Home » Blog » AgentA/B: A Scalable AI System Using LLM Agents that Simulate Real User Behavior to Transform Traditional A/B Testing on Live Web Platforms
AIMachine LearningTechnology

AgentA/B: A Scalable AI System Using LLM Agents that Simulate Real User Behavior to Transform Traditional A/B Testing on Live Web Platforms

capernaum
Last updated: 2025-04-26 06:18
capernaum
Share
AgentA/B: A Scalable AI System Using LLM Agents that Simulate Real User Behavior to Transform Traditional A/B Testing on Live Web Platforms
SHARE

Designing and evaluating web interfaces is one of the most critical tasks in today’s digital-first world. Every change in layout, element positioning, or navigation logic can influence how users interact with websites.
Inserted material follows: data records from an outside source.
Lemma rangeBlocks_ok ids ci q r parts a : NoDup ids → NoDup parts → r ≤ ci + length ids →
  length parts = q * length ids + (r - ci) →
  (∀ p, p ∉ parts → rangeBlocks ids ci q r parts a !! p = a !! p) ∧
  covers ids parts (rangeBlocks ids ci q r parts a) ∧
  ∀ i id, ids !! i = Some id → load (rangeBlocks ids ci q r parts a) parts id = q + (if ci + i <? r then 1 else 0).
Proof.
  intros Hids. revert ci parts a. induction Hids as [|id ids Hid Hids IH]; intros ci parts a Hnd Hr Hlen.
  { simpl in *. assert (parts = []) as -> by (apply nil_length_inv; lia). by split_and!; [|intros p Hp%not_elem_of_nil|]. }
  cbn [rangeBlocks]. set (count := q + (if ci <? r then 1 else 0)). simpl length in *.
  assert (Hcount : count + (q * length ids + (r - S ci)) = length parts).
  { unfold count. destruct (Nat.ltb_spec ci r); lia. }
  assert (Hsplit : NoDup (take count parts ++ drop count parts)) by by rewrite take_drop.
  apply NoDup_app in Hsplit as (Hnd1 & Hdisj & Hnd2).
  destruct (IH (S ci) (drop count parts) (foldl (λ a p, <[p := id]> a) a (take count parts)) Hnd2) as (Hout & Hcov & Hload);
    [lia|rewrite length_drop; lia|].
  set (m := rangeBlocks _ _ _ _ _ _) in *.
  assert (Hfirst : ∀ p, p ∈ take count parts → m !! p = Some id).
  { intros p Hp. rewrite Hout by (by apply Hdisj). rewrite (foldl_insert_lookup (λ _, id)). by rewrite decide_True. }
  assert (Hparts : ∀ p, p ∈ parts ↔ p ∈ take count parts ∨ p ∈ drop count parts).
  { intros p. by rewrite <- elem_of_app, take_drop. }
  split_and!.
  - intros p Hp. rewrite Hparts in Hp. rewrite Hout by tauto. rewrite (foldl_insert_lookup (λ _, id)).
    rewrite decide_False; [done|tauto].
  - intros p [Hp|Hp]%Hparts.
    + exists id. split; [by apply Hfirst|by left].
    + destruct (Hcov p Hp) as (o & Ho & Hin). exists o. split; [done|by right].
  - intros i id' Hi. rewrite <- (take_drop count parts) at 1. rewrite load_app, (load_const _ (take count parts) id) by done.
    destruct i as [|i]; simpl in Hi.
    + simplify_eq. rewrite decide_True, length_take by done.
      assert (load m (drop count parts) id' = 0) as ->; [|rewrite !Nat.add_0_r; fold count; lia].
      apply load_zero. intros p Hp Heq. destruct (Hcov p Hp) as (o & Ho & Hin). by simplify_eq.
    + rewrite decide_False; [|intros ->; apply Hid, list_elem_of_lookup; by eexists]. simpl.
      rewrite (Hload i id' Hi). f_equal. by rewrite Nat.add_succ_r.
Qed.

Lemma hashOwner_elem ids t p : ids ≠ [] → hashOwner ids t p ∈ ids.
Proof.
  intros Hne. assert (length ids ≠ 0) by (by intros ?%nil_length_inv). apply list_elem_of_In, nth_In.
  pose proof (Z.mod_pos_bound (fnv32a (t ++ ":"%char :: print_Z p)) (Z.of_nat (length ids)) ltac:(lia)). lia.
Qed.

(** ** Sticky *)

(** The counters agree with the map, whose owners are consumers. *)
Definition agree (ids : list gostring) (all : list Z) (counts : gmap gostring nat) (kept : gmap Z gostring) : Prop :=
  (∀ id, id ∈ ids → at_ counts id = load kept all id) ∧
  ∀ p id, kept !! p = Some id → p ∈ all ∧ id ∈ ids.

Lemma at_bump counts o id : at_ (bump counts o) id = at_ counts id + (if decide (o = id) then 1 else 0).
Proof.
  unfold bump, at_. case_decide as H; [subst; rewrite lookup_insert_eq; simpl; lia|]. rewrite lookup_insert_ne by done. lia.
Qed.
Lemma at_drop1 counts o id : at_ (drop1 counts o) id = at_ counts id - (if decide (o = id) then 1 else 0).
Proof.
  unfold drop1, at_. case_decide as H; [subst; by rewrite lookup_insert_eq|]. rewrite lookup_insert_ne by done. lia.
Qed.

Lemma agree_insert ids all counts kept p o : NoDup all → agree ids all counts kept → p ∈ all → kept !! p = None → o ∈ ids →
  agree ids all (bump counts o) (<[p := o]> kept).
Proof.
  intros Hnd [Hc Hk] Hp Hn Ho. split.
  - intros id Hid. by rewrite at_bump, load_fresh, Hc.
  - intros q id. destruct (decide (p = q)) as [->|]; [rewrite lookup_insert_eq; naive_solver|].
    rewrite lookup_insert_ne by done. apply Hk.
Qed.

Lemma agree_delete ids all counts kept p o : NoDup all → agree ids all counts kept → kept !! p = Some o →
  agree ids all (drop1 counts o) (delete p kept).
Proof.
  intros Hnd [Hc Hk] Hp. destruct (Hk p o Hp) as [Hin Ho]. split.
  - intros id Hid. rewrite at_drop1, Hc by done. rewrite (load_delete kept all p) by done. rewrite Hp.
    rewrite (decide_ext (Some o = Some id) (o = id)) by naive_solver. case_decide; lia.
  - intros q id. rewrite lookup_delete_Some. naive_solver.
Qed.

(** Phase 1 keeps exactly the assignments to consumers that are still there. *)
Lemma retain_ok ids prev all parts kept counts : NoDup all → NoDup parts → (∀ p, p ∈ parts → p ∈ all ∧ kept !! p = None) →
  agree ids all counts kept →
  let '(kept', counts') := retain ids prev parts kept counts in
  agree ids all counts' kept' ∧
  ∀ p, kept' !! p = if decide (p ∈ parts) then o ← prev !! p; if bool_decide (o ∈ ids) then Some o else None else kept !! p.
Proof.
  intros Hall Hnd. revert kept counts. induction Hnd as [|q parts Hq Hnd IH]; intros kept counts Hp Hag; simpl; [done|].
  destruct (Hp q) as [Hqa Hqk]; [left|].
  assert (Hskip : (o ← prev !! q; if bool_decide (o ∈ ids) then Some o else None) = None →
    let '(kept', counts') := retain ids prev parts kept counts in agree ids all counts' kept' ∧
    ∀ p, kept' !! p = if decide (p ∈ q :: parts) then o ← prev !! p; if bool_decide (o ∈ ids) then Some o else None else kept !! p).
  { intros Hnone. specialize (IH kept counts). destruct (retain ids prev parts kept counts) as [kept' counts'].
    destruct IH as [Hag' Hk']; [intros p Hpp; apply Hp; by right|done|]. split; [done|]. intros p. rewrite Hk'.
    destruct (decide (p = q)) as [->|]; [|rewrite (decide_ext (p ∈ q :: parts) (p ∈ parts)) by set_solver; done].
    rewrite decide_False, decide_True by (done || left). by rewrite Hnone. }
  destruct (prev !! q) as [o|] eqn:Hprev; [|by apply Hskip]. simpl in Hskip.
  destruct (bool_decide (o ∈ ids)) eqn:Ho; [|by apply Hskip]. apply bool_decide_eq_true in Ho.
  specialize (IH (<[q := o]> kept) (bump counts o)). destruct (retain ids prev parts _ _) as [kept' counts'].
  destruct IH as [Hag' Hk'].
  { intros p Hpp. destruct (Hp p) as [? ?]; [by right|]. rewrite lookup_insert_ne by (by intros ->). done. }
  { by apply agree_insert. }
  split; [done|]. intros p. rewrite Hk'. destruct (decide (p = q)) as [->|].
  - rewrite decide_False, decide_True by (done || left). rewrite lookup_insert_eq, Hprev. simpl. by rewrite bool_decide_true.
  - rewrite lookup_insert_ne by done. by rewrite (decide_ext (p ∈ q :: parts) (p ∈ parts)) by set_solver.
Qed.

(** Phase 2 revokes only, down to the target but not below it. *)
Lemma revoke_ok ids target all parts kept counts un : NoDup all → NoDup parts → (∀ p, p ∈ parts → p ∈ all) →
  agree ids all counts kept →
  let '(kept', counts', un') := revoke target parts kept counts un in
  agree ids all counts' kept' ∧ kept' ⊆ kept ∧
  (∀ p, p ∉ parts → kept' !! p = kept !! p) ∧
  (∃ l, un' = un ++ l ∧ NoDup l ∧ ∀ p, p ∈ l ↔ p ∈ parts ∧ kept' !! p = None) ∧
  ∀ id, id ∈ ids → at_ counts id `min` at_ target id ≤ at_ counts' id ∧
    at_ counts' id ≤ at_ target id `max` (at_ counts id - load kept parts id).
Proof.
  intros Hall Hnd. revert kept counts un. induction Hnd as [|q parts Hq Hnd IH]; intros kept counts un Hp Hag; simpl.
  { split_and!; try done.
    - exists []. rewrite app_nil_r. split_and!; [done|constructor|]. intros p. split; [by intros ?%not_elem_of_nil|].
      intros [?%not_elem_of_nil _]. done.
    - intros id _. unfold load. simpl. lia. }
  assert (Hp' : ∀ p, p ∈ parts → p ∈ all) by (intros; apply Hp; by right).
  destruct (kept !! q) as [o|] eqn:Hk.
  - destruct (proj2 Hag q o Hk) as [_ Ho].
    destruct (Nat.ltb_spec (at_ target o) (at_ counts o)) as [Hlt|Hge].
    + specialize (IH (delete q kept) (drop1 counts o) (un ++ [q]) Hp').
      destruct (revoke _ _ _ _ _) as [[kept' counts'] un'].
      destruct IH as (Hag' & Hsub & Hout & (l & -> & Hl & Hun) & Hb); [by apply agree_delete|].
      assert (Hkq : kept' !! q = None) by (rewrite Hout by done; apply lookup_delete_eq).
      split_and!; [done|by etrans; [|apply delete_subseteq]| | |].
      * intros p Hpp. rewrite Hout by set_solver. apply lookup_delete_ne. set_solver.
      * exists (q :: l). rewrite <- app_assoc. split_and!; [done| |].
        { constructor; [|done]. rewrite Hun. tauto. }
        intros p. rewrite !elem_of_cons, Hun. naive_solver.
      * intros id Hid. destruct (Hb id Hid) as [H1 H2]. rewrite at_drop1 in *. rewrite load_cons, Hk.
        rewrite (decide_ext (Some o = Some id) (o = id)) by naive_solver.
        assert (load (delete q kept) parts id = load kept parts id) as Hld.
        { apply load_ext. intros p Hpp. apply lookup_delete_ne. by intros ->. }
        rewrite Hld in H2. case_decide; subst; lia.
    + specialize (IH kept counts un Hp' Hag). destruct (revoke _ _ _ _ _) as [[kept' counts'] un'].
      destruct IH as (Hag' & Hsub & Hout & (l & -> & Hl & Hun) & Hb).
      assert (Hkq : kept' !! q = Some o) by (by rewrite Hout).
      split_and!; [done|done|intros p Hpp; apply Hout; set_solver| |].
      * exists l. split_and!; [done|done|]. intros p. rewrite Hun, elem_of_cons. split; [naive_solver|].
        intros [[->|?] ?]; [congruence|done].
      * intros id Hid. destruct (Hb id Hid) as [H1 H2]. rewrite load_cons, Hk. case_decide; simplify_eq; lia.
  - specialize (IH kept counts (un ++ [q]) Hp' Hag). destruct (revoke _ _ _ _ _) as [[kept' counts'] un'].
    destruct IH as (Hag' & Hsub & Hout & (l & -> & Hl & Hun) & Hb).
    split_and!; [done|done|intros p Hpp; apply Hout; set_solver| |].
    + exists (q :: l). rewrite <- app_assoc. split_and!; [done|constructor; [rewrite Hun; tauto|done]|].
      intros p. rewrite !elem_of_cons, Hun. split; [|naive_solver]. intros [->|?]; [|naive_solver]. by rewrite Hout; auto.
    + intros id Hid. destruct (Hb id Hid) as [H1 H2]. rewrite load_cons, Hk. simpl. lia.
Qed.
This becomes even more crucial for platforms that rely on extensive user engagement, such as e-commerce or content streaming services. One of the most trusted methods for assessing the impact of design changes is A/B testing. In A/B testing, two or more versions of a webpage are shown to different user groups to measure their behavior and determine which variant performs better. It’s not just about aesthetics but also functional usability. This method enables product teams to gather user-centered evidence before fully rolling out a feature, allowing businesses to optimize user interfaces systematically based on observed interactions.

Despite being a widely accepted tool, the traditional A/B testing process brings several inefficiencies that have proven problematic for many teams. The most significant challenge is the volume of real-user traffic needed to yield statistically valid results. In some scenarios, hundreds of thousands of users must interact with webpage variants to identify meaningful patterns. For smaller websites or early-stage features, securing this level of user interaction can be nearly impossible. The feedback cycle is also notably slow. Even after launching an experiment, it might take weeks to months before results can be confidently assessed due to the requirement of long observation periods. Also, these tests are resource-heavy; only a few variants can be evaluated due to the time and manpower required. Consequently, numerous promising ideas go untested because there’s simply no capacity to explore them all.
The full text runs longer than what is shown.